— WHAT TO WORK ON —
When a line below holds the string "zeta", show that line.
━━━ SUPPLIED DATA
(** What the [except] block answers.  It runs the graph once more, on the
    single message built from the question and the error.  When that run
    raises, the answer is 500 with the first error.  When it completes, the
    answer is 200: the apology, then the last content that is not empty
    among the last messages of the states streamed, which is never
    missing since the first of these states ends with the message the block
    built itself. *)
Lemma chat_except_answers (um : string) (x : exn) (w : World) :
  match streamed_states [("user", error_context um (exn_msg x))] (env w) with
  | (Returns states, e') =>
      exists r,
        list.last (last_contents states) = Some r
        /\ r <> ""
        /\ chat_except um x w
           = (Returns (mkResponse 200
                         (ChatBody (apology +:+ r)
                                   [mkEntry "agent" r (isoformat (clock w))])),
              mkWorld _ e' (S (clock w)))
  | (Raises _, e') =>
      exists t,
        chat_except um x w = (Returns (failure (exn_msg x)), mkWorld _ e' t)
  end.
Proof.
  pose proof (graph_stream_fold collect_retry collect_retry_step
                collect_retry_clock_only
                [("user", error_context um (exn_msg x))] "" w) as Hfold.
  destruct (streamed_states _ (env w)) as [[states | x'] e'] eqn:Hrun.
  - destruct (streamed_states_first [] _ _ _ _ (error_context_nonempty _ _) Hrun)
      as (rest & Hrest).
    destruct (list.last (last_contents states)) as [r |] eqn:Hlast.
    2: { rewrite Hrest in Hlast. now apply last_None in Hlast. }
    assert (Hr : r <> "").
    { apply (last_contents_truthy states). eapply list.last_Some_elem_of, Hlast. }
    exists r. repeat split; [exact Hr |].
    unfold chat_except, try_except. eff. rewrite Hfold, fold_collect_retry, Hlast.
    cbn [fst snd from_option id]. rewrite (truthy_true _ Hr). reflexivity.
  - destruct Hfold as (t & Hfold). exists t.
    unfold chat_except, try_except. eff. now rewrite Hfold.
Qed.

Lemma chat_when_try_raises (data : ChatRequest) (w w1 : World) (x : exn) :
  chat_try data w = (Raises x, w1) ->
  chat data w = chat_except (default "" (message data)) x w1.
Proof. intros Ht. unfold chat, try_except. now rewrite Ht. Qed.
━━━━━━
━━━ SUPPLIED DATA
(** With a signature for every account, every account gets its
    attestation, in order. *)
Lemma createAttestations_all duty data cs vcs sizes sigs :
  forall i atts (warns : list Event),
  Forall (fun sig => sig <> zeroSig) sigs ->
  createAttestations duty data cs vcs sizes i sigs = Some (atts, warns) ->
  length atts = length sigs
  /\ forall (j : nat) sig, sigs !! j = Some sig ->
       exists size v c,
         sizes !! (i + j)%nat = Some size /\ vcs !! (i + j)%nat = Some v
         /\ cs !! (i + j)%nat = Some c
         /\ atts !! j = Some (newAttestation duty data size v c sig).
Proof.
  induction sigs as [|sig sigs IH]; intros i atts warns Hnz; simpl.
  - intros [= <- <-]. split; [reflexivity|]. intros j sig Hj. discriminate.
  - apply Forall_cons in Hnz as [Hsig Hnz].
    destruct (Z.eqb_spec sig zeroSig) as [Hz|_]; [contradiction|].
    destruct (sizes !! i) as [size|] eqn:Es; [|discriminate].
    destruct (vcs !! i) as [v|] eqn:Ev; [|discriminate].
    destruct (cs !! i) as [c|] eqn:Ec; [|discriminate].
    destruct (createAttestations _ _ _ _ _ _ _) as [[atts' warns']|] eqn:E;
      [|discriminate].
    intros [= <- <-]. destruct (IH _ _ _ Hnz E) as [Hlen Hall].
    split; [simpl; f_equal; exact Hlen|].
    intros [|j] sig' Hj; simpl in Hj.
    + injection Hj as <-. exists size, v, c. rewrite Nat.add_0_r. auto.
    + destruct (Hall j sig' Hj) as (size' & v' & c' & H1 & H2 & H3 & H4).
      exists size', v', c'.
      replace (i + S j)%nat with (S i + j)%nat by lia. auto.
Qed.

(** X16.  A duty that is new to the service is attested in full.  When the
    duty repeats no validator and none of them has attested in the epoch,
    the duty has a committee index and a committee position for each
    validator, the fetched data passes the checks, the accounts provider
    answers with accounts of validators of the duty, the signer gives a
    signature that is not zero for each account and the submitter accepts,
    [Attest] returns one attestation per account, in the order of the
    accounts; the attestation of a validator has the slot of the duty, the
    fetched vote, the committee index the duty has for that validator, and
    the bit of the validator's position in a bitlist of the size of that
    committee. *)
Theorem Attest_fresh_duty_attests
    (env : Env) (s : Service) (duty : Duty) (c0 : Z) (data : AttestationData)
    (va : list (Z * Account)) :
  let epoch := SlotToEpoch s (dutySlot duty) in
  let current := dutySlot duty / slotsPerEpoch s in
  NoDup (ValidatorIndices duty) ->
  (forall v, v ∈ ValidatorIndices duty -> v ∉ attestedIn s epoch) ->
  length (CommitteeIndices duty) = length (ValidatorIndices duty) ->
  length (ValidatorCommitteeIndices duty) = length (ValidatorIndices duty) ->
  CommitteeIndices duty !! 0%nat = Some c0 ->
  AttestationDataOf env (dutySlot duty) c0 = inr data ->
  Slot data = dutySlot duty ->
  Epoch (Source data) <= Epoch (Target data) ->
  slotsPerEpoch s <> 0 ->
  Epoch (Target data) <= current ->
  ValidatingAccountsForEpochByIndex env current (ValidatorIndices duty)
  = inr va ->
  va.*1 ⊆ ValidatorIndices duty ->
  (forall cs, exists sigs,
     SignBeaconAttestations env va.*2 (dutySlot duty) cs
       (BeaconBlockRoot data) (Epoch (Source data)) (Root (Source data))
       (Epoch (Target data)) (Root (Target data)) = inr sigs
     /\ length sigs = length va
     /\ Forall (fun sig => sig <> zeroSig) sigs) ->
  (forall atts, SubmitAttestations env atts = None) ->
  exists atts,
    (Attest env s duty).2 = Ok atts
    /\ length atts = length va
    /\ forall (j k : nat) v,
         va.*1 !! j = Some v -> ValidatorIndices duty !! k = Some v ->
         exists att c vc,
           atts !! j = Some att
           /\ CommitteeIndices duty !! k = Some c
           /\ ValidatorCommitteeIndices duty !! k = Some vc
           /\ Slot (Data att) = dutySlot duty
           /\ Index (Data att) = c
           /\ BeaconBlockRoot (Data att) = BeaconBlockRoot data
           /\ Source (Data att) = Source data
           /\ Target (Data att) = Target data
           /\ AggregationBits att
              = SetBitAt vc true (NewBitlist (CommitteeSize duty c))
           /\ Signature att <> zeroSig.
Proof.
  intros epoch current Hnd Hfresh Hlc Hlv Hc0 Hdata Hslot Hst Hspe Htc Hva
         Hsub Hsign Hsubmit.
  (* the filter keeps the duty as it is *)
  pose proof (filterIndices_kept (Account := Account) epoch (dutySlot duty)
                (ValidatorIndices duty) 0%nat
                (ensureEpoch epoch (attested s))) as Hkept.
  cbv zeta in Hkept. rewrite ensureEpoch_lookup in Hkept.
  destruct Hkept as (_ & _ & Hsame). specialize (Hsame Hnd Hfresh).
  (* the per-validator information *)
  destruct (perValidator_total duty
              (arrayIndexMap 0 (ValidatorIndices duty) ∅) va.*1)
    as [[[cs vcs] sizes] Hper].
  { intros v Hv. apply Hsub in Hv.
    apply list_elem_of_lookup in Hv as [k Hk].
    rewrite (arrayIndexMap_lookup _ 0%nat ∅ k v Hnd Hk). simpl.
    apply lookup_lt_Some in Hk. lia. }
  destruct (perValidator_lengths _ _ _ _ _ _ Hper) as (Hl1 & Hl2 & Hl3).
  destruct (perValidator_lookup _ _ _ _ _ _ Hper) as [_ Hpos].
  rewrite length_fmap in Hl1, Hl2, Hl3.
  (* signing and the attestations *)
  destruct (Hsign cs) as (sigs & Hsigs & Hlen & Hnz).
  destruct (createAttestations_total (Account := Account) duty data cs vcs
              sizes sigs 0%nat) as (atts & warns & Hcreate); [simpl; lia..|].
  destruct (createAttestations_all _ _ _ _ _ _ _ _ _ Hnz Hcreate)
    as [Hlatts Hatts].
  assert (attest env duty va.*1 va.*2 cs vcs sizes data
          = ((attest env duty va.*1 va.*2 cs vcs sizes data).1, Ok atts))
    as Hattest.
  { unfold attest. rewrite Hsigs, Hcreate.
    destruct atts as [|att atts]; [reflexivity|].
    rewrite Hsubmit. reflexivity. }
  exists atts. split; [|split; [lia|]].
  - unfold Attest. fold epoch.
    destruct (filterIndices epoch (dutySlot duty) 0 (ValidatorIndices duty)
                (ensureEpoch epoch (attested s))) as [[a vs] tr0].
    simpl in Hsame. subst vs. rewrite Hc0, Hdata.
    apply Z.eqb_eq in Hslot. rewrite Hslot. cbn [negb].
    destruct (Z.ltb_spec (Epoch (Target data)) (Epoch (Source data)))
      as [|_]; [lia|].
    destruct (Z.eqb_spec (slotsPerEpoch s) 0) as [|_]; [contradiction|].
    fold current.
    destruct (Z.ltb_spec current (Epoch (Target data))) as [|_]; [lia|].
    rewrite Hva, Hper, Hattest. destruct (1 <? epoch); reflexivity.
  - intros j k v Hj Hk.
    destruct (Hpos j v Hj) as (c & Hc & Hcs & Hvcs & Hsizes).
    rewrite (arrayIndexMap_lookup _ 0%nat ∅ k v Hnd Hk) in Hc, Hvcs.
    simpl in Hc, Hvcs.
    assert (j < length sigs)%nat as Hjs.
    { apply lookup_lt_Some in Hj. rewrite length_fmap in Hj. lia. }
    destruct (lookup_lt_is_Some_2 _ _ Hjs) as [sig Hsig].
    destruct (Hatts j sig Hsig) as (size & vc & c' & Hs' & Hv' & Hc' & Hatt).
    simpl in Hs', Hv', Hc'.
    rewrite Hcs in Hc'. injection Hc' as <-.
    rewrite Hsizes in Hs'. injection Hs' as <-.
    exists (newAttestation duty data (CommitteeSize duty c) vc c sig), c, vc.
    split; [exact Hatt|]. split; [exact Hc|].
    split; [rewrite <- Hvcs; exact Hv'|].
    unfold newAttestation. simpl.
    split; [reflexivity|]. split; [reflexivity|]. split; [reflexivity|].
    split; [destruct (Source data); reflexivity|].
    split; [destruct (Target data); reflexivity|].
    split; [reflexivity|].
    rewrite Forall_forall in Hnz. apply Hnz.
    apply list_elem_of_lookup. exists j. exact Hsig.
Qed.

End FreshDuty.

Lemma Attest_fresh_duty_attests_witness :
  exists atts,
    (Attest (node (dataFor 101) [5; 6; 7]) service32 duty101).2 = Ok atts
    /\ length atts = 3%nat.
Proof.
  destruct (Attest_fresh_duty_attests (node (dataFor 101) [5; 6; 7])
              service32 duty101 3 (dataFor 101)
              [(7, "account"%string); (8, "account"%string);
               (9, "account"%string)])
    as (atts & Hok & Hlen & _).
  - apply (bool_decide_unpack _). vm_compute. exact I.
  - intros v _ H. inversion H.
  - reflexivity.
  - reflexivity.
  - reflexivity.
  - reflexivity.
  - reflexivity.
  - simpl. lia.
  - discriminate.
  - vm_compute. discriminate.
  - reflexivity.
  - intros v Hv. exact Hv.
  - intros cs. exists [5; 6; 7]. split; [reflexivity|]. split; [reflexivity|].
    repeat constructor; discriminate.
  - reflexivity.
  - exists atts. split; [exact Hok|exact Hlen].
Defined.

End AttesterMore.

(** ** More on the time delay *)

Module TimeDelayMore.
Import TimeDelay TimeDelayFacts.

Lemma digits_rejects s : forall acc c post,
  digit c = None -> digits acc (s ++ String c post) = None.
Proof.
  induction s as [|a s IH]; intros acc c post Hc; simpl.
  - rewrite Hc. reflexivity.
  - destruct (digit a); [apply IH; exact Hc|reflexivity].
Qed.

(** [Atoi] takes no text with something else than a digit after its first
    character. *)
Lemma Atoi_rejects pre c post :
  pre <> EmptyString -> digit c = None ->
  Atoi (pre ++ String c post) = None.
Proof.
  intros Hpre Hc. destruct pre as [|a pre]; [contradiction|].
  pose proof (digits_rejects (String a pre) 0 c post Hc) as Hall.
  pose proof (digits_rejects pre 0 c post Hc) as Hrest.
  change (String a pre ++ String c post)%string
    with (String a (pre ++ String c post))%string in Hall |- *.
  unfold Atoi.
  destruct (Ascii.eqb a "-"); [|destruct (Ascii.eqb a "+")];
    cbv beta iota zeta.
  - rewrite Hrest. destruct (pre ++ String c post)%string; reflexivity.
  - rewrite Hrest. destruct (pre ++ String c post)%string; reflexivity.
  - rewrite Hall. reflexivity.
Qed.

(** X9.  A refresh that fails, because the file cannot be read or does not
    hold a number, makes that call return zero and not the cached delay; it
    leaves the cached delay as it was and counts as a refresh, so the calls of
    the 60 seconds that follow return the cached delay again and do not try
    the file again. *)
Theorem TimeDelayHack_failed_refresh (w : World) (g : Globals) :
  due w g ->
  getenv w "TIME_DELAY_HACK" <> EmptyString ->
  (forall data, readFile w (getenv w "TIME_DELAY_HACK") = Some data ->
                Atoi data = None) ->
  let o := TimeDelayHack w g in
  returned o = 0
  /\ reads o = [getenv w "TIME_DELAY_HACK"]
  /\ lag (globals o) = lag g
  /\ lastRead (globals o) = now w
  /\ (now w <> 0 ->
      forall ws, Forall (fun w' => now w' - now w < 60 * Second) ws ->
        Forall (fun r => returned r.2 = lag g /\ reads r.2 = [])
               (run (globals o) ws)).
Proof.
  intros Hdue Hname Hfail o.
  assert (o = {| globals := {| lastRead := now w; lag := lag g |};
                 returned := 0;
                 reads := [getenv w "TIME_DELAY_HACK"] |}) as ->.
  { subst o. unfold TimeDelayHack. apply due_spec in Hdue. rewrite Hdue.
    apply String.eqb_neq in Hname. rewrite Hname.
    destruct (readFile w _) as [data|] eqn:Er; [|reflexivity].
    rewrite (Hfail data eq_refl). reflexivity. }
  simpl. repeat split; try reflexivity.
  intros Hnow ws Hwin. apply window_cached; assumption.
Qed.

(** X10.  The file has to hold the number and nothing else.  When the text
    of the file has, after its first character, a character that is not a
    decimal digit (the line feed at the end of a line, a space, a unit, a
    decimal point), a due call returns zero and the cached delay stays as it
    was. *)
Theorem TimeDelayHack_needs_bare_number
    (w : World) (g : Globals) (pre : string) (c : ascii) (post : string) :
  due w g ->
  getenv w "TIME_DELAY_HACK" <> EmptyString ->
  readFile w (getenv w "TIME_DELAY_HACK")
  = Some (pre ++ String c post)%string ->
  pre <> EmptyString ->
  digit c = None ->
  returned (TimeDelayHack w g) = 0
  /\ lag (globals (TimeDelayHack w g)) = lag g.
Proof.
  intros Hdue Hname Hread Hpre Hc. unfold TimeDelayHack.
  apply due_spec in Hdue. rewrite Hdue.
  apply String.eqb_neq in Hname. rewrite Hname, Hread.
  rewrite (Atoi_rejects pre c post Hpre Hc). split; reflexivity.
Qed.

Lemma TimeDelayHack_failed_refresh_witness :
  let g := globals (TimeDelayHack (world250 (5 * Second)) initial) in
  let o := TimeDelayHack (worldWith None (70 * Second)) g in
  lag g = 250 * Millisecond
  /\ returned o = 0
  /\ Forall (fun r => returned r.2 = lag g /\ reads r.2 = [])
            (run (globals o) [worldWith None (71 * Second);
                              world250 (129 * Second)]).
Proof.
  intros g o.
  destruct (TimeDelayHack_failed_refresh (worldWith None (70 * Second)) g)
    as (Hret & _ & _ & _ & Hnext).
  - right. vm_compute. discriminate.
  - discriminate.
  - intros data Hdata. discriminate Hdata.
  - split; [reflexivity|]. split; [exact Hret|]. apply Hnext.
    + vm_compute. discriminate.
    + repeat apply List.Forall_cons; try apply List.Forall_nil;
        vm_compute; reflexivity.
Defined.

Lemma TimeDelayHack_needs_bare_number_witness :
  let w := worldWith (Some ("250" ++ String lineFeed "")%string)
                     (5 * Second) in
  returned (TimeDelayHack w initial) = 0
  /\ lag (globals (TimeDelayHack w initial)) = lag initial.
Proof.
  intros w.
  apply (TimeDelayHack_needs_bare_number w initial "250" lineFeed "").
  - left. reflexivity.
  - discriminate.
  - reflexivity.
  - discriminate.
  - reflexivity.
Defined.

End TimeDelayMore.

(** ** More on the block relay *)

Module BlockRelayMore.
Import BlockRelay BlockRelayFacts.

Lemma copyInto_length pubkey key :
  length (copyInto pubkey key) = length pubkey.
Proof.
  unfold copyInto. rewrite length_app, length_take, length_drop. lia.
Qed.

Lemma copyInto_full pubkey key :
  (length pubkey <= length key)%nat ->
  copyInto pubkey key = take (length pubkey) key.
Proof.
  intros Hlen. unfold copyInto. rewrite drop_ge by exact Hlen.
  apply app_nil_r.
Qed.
━━━━━━
— SOLUTION TO THIS TASK —
  cbv zeta in Hkept. rewrite ensureEpoch_lookup in Hkept.
    cbv beta iota zeta.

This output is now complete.